Open SSLのバージョンを1.0.1e以降のものに上げれば、 TLS1.2が使えるようになります。
投稿2018/06/29 02:40
総合スコア6915
0
ベストアンサー
OpenSSLがTLS 1.2に対応したのは、OpenSSL 1.0.1からなので(Changelog)、OpenSSL 0.9.8の環境ではTLS 1.2を使えません。
「el5」、つまりRHEL5(クローンも含めて)のアップデートはすでに打ち切られています。サーバOSごと入れ替えたほうがいいかもしれません。
投稿2018/06/29 02:40
総合スコア145184
0
openssl-1.0.1e 以降のバージョンでは、TLS1.2 が Open SSL でサポートされています。

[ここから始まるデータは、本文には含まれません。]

(** *** The window check *)

Lemma check_tokens_run st a count :
  check_tokens a count st =
  if any_poisoned st a count then (Sigill, st) else (Ok tt, st).
Proof.
  revert a. induction count as [| c IH]; intros a; [reflexivity |].
  cbn [check_tokens any_poisoned]. unfold bind at 1, get.
  destruct (is_poisoned st a); [reflexivity | apply IH].
Qed.

Lemma check_poisoned_run st ptr n :
  0 <= ptr -> 0 <= n -> n + 15 < 2 ^ 31 -> ptr + n + 8 < 2 ^ 64 ->
  let a := ptr - ptr mod 8 in
  let len := n + ptr mod 8 in
  let count := (len + 7) / 8 in
  check_poisoned ptr n st =
  if any_poisoned st a (Z.to_nat count) then (Sigill, st)
  else if tail_traps st (a + 8 * count) (len mod 8) then (Sigill, st)
  else (Ok tt, st).
Proof.
  intros Hp Hn Hsmall Hhi a len count.
  pose proof (Z.mod_pos_bound ptr 8 ltac:(lia)) as Hfd.
  pose proof (Z.mod_pos_bound len 8 ltac:(lia)) as Hed.
  pose proof (Z.div_mod len 8 ltac:(lia)) as Hlen.
  unfold check_poisoned, sizeof_Token.
  fold len. rewrite (wrap64_small len) by (unfold len; lia).
  rewrite (to_int_small len) by (unfold len; lia).
  rewrite (wrap64_small len) by (unfold len; lia).
  assert (Hcount : to_int (wrap64
            (if len mod 8 =? 0 then len
             else to_int (wrap64 (len + 8))) / 8) = count).
  { unfold count. destruct (Z.eqb_spec (len mod 8) 0) as [E | E].
    - rewrite (wrap64_small len) by (unfold len; lia).
      rewrite to_int_small.
      + replace (len + 7) with (7 + len / 8 * 8) by lia.
        rewrite Z.div_add by lia. replace (7 / 8) with 0 by reflexivity. lia.
      + pose proof (Z.div_pos len 8). unfold len in *. lia.
    - rewrite (wrap64_small (len + 8)) by (unfold len; lia).
      rewrite (to_int_small (len + 8)) by (unfold len; lia).
      rewrite (wrap64_small (len + 8)) by (unfold len; lia).
      assert (E1 : (len + 8) / 8 = len / 8 + 1).
      { replace (len + 8) with (len + 1 * 8) by lia. rewrite Z.div_add by lia. reflexivity. }
      assert (E2 : (len + 7) / 8 = len / 8 + 1).
      { symmetry. apply (Z.div_unique (len + 7) 8 (len / 8 + 1) (len mod 8 - 1)); lia. }
      rewrite E1, E2. apply to_int_small. unfold len in *. lia. }
  rewrite Hcount.
  assert (Hc0 : 0 <= count) by (apply Z.div_pos; unfold len; lia).
  assert (Hc1 : 8 * count <= len + 7).
  { unfold count. pose proof (Z.mul_div_le (len + 7) 8). lia. }
  clearbody count.
  assert (Hc2 : 0 <= count < 2 ^ 64) by (unfold len in *; lia).
  pose proof (Z.mod_le ptr 8 Hp ltac:(lia)) as Hle.
  assert (Hc3 : 0 <= a + 8 * count < 2 ^ 64) by (unfold a, len in *; lia).
  rewrite (wrap64_small count) by exact Hc2.
  fold a. rewrite (wrap64_small (a + 8 * count)) by exact Hc3.
  unfold bind at 1. rewrite check_tokens_run.
  destruct (any_poisoned st a (Z.to_nat count)); [reflexivity |].
  unfold bind, get, tail_traps.
  destruct (negb (len mod 8 =? 0)); [| reflexivity].
  destruct (nonce_size (cfg st) =? 61); [| reflexivity].
  destruct (negb ((a + 8 * count) mod PAGE_SIZE =? 0)); [| reflexivity].
  destruct (rezzan_test_token61 st (a + 8 * count)); [| reflexivity].
  cbn [andb].
  destruct (negb (boundary (mem st (a + 8 * count)) =? 0)); [| reflexivity].
  destruct (boundary (mem st (a + 8 * count)) <? len mod 8); reflexivity.
Qed.
Lemma init_pbo_code (g g' : gl_capture_s) (e : world) :
  fst (gl_capture_init_pbo g' e) = fst (gl_capture_init_pbo g e).
Proof.
  unfold gl_capture_init_pbo. destruct (e_gl_extensions e) as [[|]|]; try reflexivity.
  destruct (e_dlopen e =? 0); [reflexivity|]. destruct (e_procs e); reflexivity.
Qed.

Lemma init_pbo_flags (g : gl_capture_s) (e : world) :
  g_flags (snd (gl_capture_init_pbo g e)) = g_flags g.
Proof.
  unfold gl_capture_init_pbo. destruct (e_gl_extensions e) as [[|]|]; try reflexivity.
  destruct (e_dlopen e =? 0); [reflexivity|]. destruct (e_procs e); reflexivity.
Qed.

(** After the update of the stream, USE_PBO says whether the call
    works with a PBO. *)
Lemma update_pbo_flag (g : gl_capture_s) (e : world) (v : gl_capture_video_stream_s) :
  has_flag (g_flags (fst (fst (gl_capture_update_video_stream g e v)))) GL_CAPTURE_USE_PBO
  = pbo_in_use g e.
Proof.
  unfold gl_capture_update_video_stream, pbo_in_use.
  set (g1 := if negb (has_flag (g_flags g) GL_CAPTURE_USE_PBO)
                && has_flag (g_flags g) GL_CAPTURE_TRY_PBO
             then _ else g).
  assert (H1 : has_flag (g_flags g1) GL_CAPTURE_USE_PBO
               = has_flag (g_flags g) GL_CAPTURE_USE_PBO
                 || has_flag (g_flags g) GL_CAPTURE_TRY_PBO
                    && (fst (gl_capture_init_pbo g e) =? 0)).
  { unfold g1. destruct (has_flag (g_flags g) GL_CAPTURE_USE_PBO) eqn:Eu; cbn [negb andb orb];
      [exact Eu|].
    destruct (has_flag (g_flags g) GL_CAPTURE_TRY_PBO); cbn [andb]; [|exact Eu].
    pose proof (init_pbo_flags g e) as Hf.
    destruct (gl_capture_init_pbo g e) as [ret g']. cbn [fst snd] in *.
    destruct (ret =? 0); cbn [g_flags set_g_flags]; rewrite Hf.
    - apply ScaleStreamFacts.has_flag_set_same. discriminate.
    - rewrite has_flag_clear_other by reflexivity. exact Eu. }
  clearbody g1.
  destruct (if negb (e_geom_w e
                     =? w (if format v =? 0 then gl_capture_init_video_format g1 e v else v))
               || negb (e_geom_h e
                        =? h (if format v =? 0 then gl_capture_init_video_format g1 e v else v))
            then _ else _) as [v2 ev1].
  destruct (if has_flag (flags v2) GLC_VIDEO_NEED_COLOR_UPDATE then _ else _) as [v3 ev2].
  exact H1.
Qed.

(** The end of the publish path when every call succeeds. *)
Lemma publish_accepted (g : gl_capture_s) (e : world) (k : nat)
  (v : gl_capture_video_stream_s) (now : Z) (evs : list event) :
  (e_open e =? 0) && (e_setsize e =? 0) && (e_write_msg e =? 0) && (e_write_pic e =? 0)
  && (if has_flag (g_flags g) GL_CAPTURE_USE_PBO then e_map_buffer e else e_dma e =? 0)
  = true ->
  fps_rem_period g <> 0 ->
  exists v3 hd,
    publish g e k v now evs
    = Some (0, set_video (<[k := release v3]> (video g)) g,
            (evs ++ [Opened])
            ++ [Published (GLC_MESSAGE_VIDEO_FRAME hd) (u32 (row v * ch v))])
    /\ last v3 = (let last1 := u64 (last v + fps_period g) in
                  if u32 (num_captured_frames v + 1) mod fps_rem_period g =? 0
                  then u64 (last1 + fps_rem g) else last1)
    /\ dpy v3 = dpy v /\ drawable v3 = drawable v.
Proof.
  intros Hacc Hrem.
  rewrite !andb_true_iff in Hacc. destruct Hacc as [[[[Ho Hs] Hm] Hpc] Hd].
  unfold publish. rewrite Ho, Hs, Hm, Hpc. cbn [negb]. cbv zeta.
  destruct (has_flag (g_flags g) GL_CAPTURE_USE_PBO); cbn [andb negb]; rewrite Hd;
    cbn [negb];
    (unfold advance;
     destruct (fps_rem_period g =? 0) eqn:E; [apply Z.eqb_eq in E; contradiction|];
     cbn [mbind option_bind]; unfold finish; cbn [Z.eqb];
     eexists _, _; split; [reflexivity|];
     match goal with
     | |- context [gather_stats ?x =? 0] => destruct (gather_stats x =? 0)
     end;
     (destruct (_ mod fps_rem_period g =? 0) eqn:Em;
      cbn [last dpy drawable set_last set_stats set_pbo_time num_captured_frames] in *;
      rewrite ?Em; repeat split; reflexivity)).
Qed.

(** The three observations of a stream, read in the node
    [gl_capture_get_video_stream] hands out. *)
Lemma observed_node (g : gl_capture_s) (e : world) (d dr : Z)
  (v0 : gl_capture_video_stream_s) :
  v0 = new_stream e d dr /\ find_stream (video g) d dr = None
  \/ (exists k, find_stream (video g) d dr = Some k /\ video g !! k = Some v0) ->
  last v0 = last_publish_time g d dr
  /\ pbo_active v0 = stream_pbo_active g d dr
  /\ num_captured_frames v0 = captured_frames g d dr.
Proof.
  unfold last_publish_time, stream_pbo_active, captured_frames.
  intros [[-> ->] | (k & -> & ->)]; repeat split.
Qed.

(** The observations after the call put a node back. *)
Lemma observed_after (g : gl_capture_s) (k : nat) (d dr : Z)
  (x : gl_capture_video_stream_s) :
  find_stream (video g) d dr = Some k -> dpy x = d -> drawable x = dr ->
  last_publish_time (set_video (<[k := x]> (video g)) g) d dr = last x.
Proof.
  intros F Hd Hdr. unfold last_publish_time. cbn [video set_video].
  rewrite (CaptureFrameFacts.find_stream_insert _ _ _ _ _ F Hd Hdr).
  destruct (CaptureFrameFacts.find_stream_valid _ _ _ _ F) as (v & Hv & _).
  rewrite list_lookup_insert_eq by (apply lookup_lt_Some in Hv; exact Hv).
  reflexivity.
Qed.

(** What a call to [frame()] does when the component captures and
    every call of the publish path succeeds. *)
Lemma frame_outcome (g : gl_capture_s) (e : world) (d dr : Z) :
  has_flag (g_flags g) GL_CAPTURE_CAPTURING = true ->
  accepts g e = true ->
  fps_rem_period g <> 0 ->
  let early := (u64 (e_now e - last_publish_time g d dr) <? fps_period g)
               && negb (has_flag (g_flags g) GL_CAPTURE_LOCK_FPS)
               && negb (has_flag (g_flags g) GL_CAPTURE_IGNORE_TIME) in
  exists g' evs,
    gl_capture_frame g e d dr = Some (0, g', evs)
    /\ existsb is_frame evs = negb early && negb (starts_pbo g e d dr)
    /\ (early = true -> evs = [])
    /\ last_publish_time g' d dr
       = (if existsb is_frame evs then next_publish_time g d dr
          else last_publish_time g d dr).
Proof.
  intros Hcap Hacc Hrem early.
  unfold gl_capture_frame. rewrite Hcap. cbn [negb].
  destruct (CaptureFrameFacts.get_node g e d dr) as (v0 & Hk & Hfind & _ & Hv0 & _ & Hf & Hcfg).
  destruct (observed_node g e d dr v0 Hv0) as (Hl & Hpa & Hn).
  destruct (gl_capture_get_video_stream g e d dr) as [k g1]. cbn [fst snd] in *.
  rewrite Hk. cbn [mbind option_bind].
  destruct (CaptureFrameFacts.find_stream_valid _ _ _ _ Hfind) as (vk & Hvk & Hd & Hdr).
  rewrite Hk in Hvk. injection Hvk as <-.
  destruct Hcfg as (_ & Hp & Hr & Hrp & _).
  assert (Hlast : last (acquire v0) = last_publish_time g d dr) by exact Hl.
  rewrite Hf, Hp, Hlast.
  assert (Early : too_early g1 (acquire v0)
                    (if has_flag (g_flags g) GL_CAPTURE_IGNORE_TIME
                     then u64 (last_publish_time g d dr + fps_period g) else e_now e)
                  = early).
  { unfold too_early, early. rewrite Hf, Hp, Hlast.
    destruct (has_flag (g_flags g) GL_CAPTURE_IGNORE_TIME); [|reflexivity].
    cbn [negb]. rewrite !andb_false_r. reflexivity. }
  rewrite Early. destruct early eqn:Ee.
  - unfold finish. cbn [Z.eqb]. eexists _, _. split; [reflexivity|].
    cbn [existsb negb andb]. repeat split.
    rewrite (observed_after g1 k d dr (release (acquire v0)) Hfind Hd Hdr). exact Hl.
  - set (now := if has_flag (g_flags g) GL_CAPTURE_IGNORE_TIME
                then u64 (last_publish_time g d dr + fps_period g) else e_now e).
    clearbody now.
    pose proof (CaptureFrameFacts.update_keeps g1 e (acquire v0)) as (Ul & _ & Ud & Udr & Un & Uh).
    pose proof (CapturePboFacts.update_keeps_pbo g1 e (acquire v0)) as (_ & Upa).
    pose proof (CaptureConfigFacts.update_config g1 e (acquire v0))
      as ((_ & Up & Ur & Urp & _) & Uvid).
    pose proof (update_pbo_flag g1 e (acquire v0)) as Upbo.
    destruct (gl_capture_update_video_stream g1 e (acquire v0)) as [[g2 v1] evs].
    cbn [fst snd] in *.
    assert (Hin : pbo_in_use g1 e = pbo_in_use g e).
    { unfold pbo_in_use. rewrite Hf, (init_pbo_code g g1 e). reflexivity. }
    rewrite Hin in Upbo.
    assert (Hfind2 : find_stream (video g2) d dr = Some k) by (rewrite Uvid; exact Hfind).
    assert (Hev : existsb is_frame evs = false) by (apply no_frame_headers; exact Uh).
    cbv zeta. cbn [pbo_active set_stats]. rewrite Upbo, Upa.
    change (pbo_active (acquire v0)) with (pbo_active v0). rewrite Hpa.
    unfold starts_pbo. cbn [negb andb].
    destruct (pbo_in_use g e && (stream_pbo_active g d dr =? 0)) eqn:Es.
    + unfold finish. cbn [Z.eqb]. eexists _, _. split; [reflexivity|].
      rewrite Hev. cbn [negb]. repeat split; [discriminate|].
      rewrite observed_after;
        [| exact Hfind2 | rewrite <- Hd, <- Ud; reflexivity
         | rewrite <- Hdr, <- Udr; reflexivity].
      cbn [last release set_flags set_pbo_time set_gl_names set_stats].
      rewrite Ul. exact Hl.
    + destruct (publish_accepted g2 e k
                  (set_stats (u32 (num_frames v1 + 1)) (num_captured_frames v1)
                     (capture_time_ns v1) v1) now evs)
        as (v3 & hd & E & L3 & D3 & R3).
      { rewrite Upbo. exact Hacc. }
      { rewrite Urp, Hrp. exact Hrem. }
      rewrite E. eexists _, _. split; [reflexivity|].
      rewrite !existsb_app. cbn [existsb is_frame]. rewrite orb_true_r.
      repeat split; [discriminate|].
      rewrite observed_after; [| exact Hfind2 | | ].
      * cbn [last release set_flags]. rewrite L3.
        cbn [last num_captured_frames set_stats]. rewrite Ul, Un.
        change (last (acquire v0)) with (last v0).
        change (num_captured_frames (acquire v0)) with (num_captured_frames v0).
        rewrite Hl, Hn, Up, Ur, Urp, Hp, Hr, Hrp. reflexivity.
      * cbn [dpy release set_flags]. rewrite D3, <- Hd, <- Ud. reflexivity.
      * cbn [drawable release set_flags]. rewrite R3, <- Hdr, <- Udr. reflexivity.
Qed.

OpenSSL 0.9.8 では TLS1.2 がサポートされていないため (TLS1.0 のみをサポートしています)、「不正なプロトコル 'TLSv1.2'」というエラー メッセージが表示されます。
OpenSSL 0.9.8 は TLS1.0 のみをサポートしているため、「上記の設定では TLS1.0 のみが有効になります」。
Open SSL をバージョン 1.0.1e 以降にアップグレードすると、TLS1.2 を利用できます。 io games
投稿2023/09/11 03:40
総合スコア12
あなたの回答
tips
プレビュー
バッドをするには、ログインかつ
こちらの条件を満たす必要があります。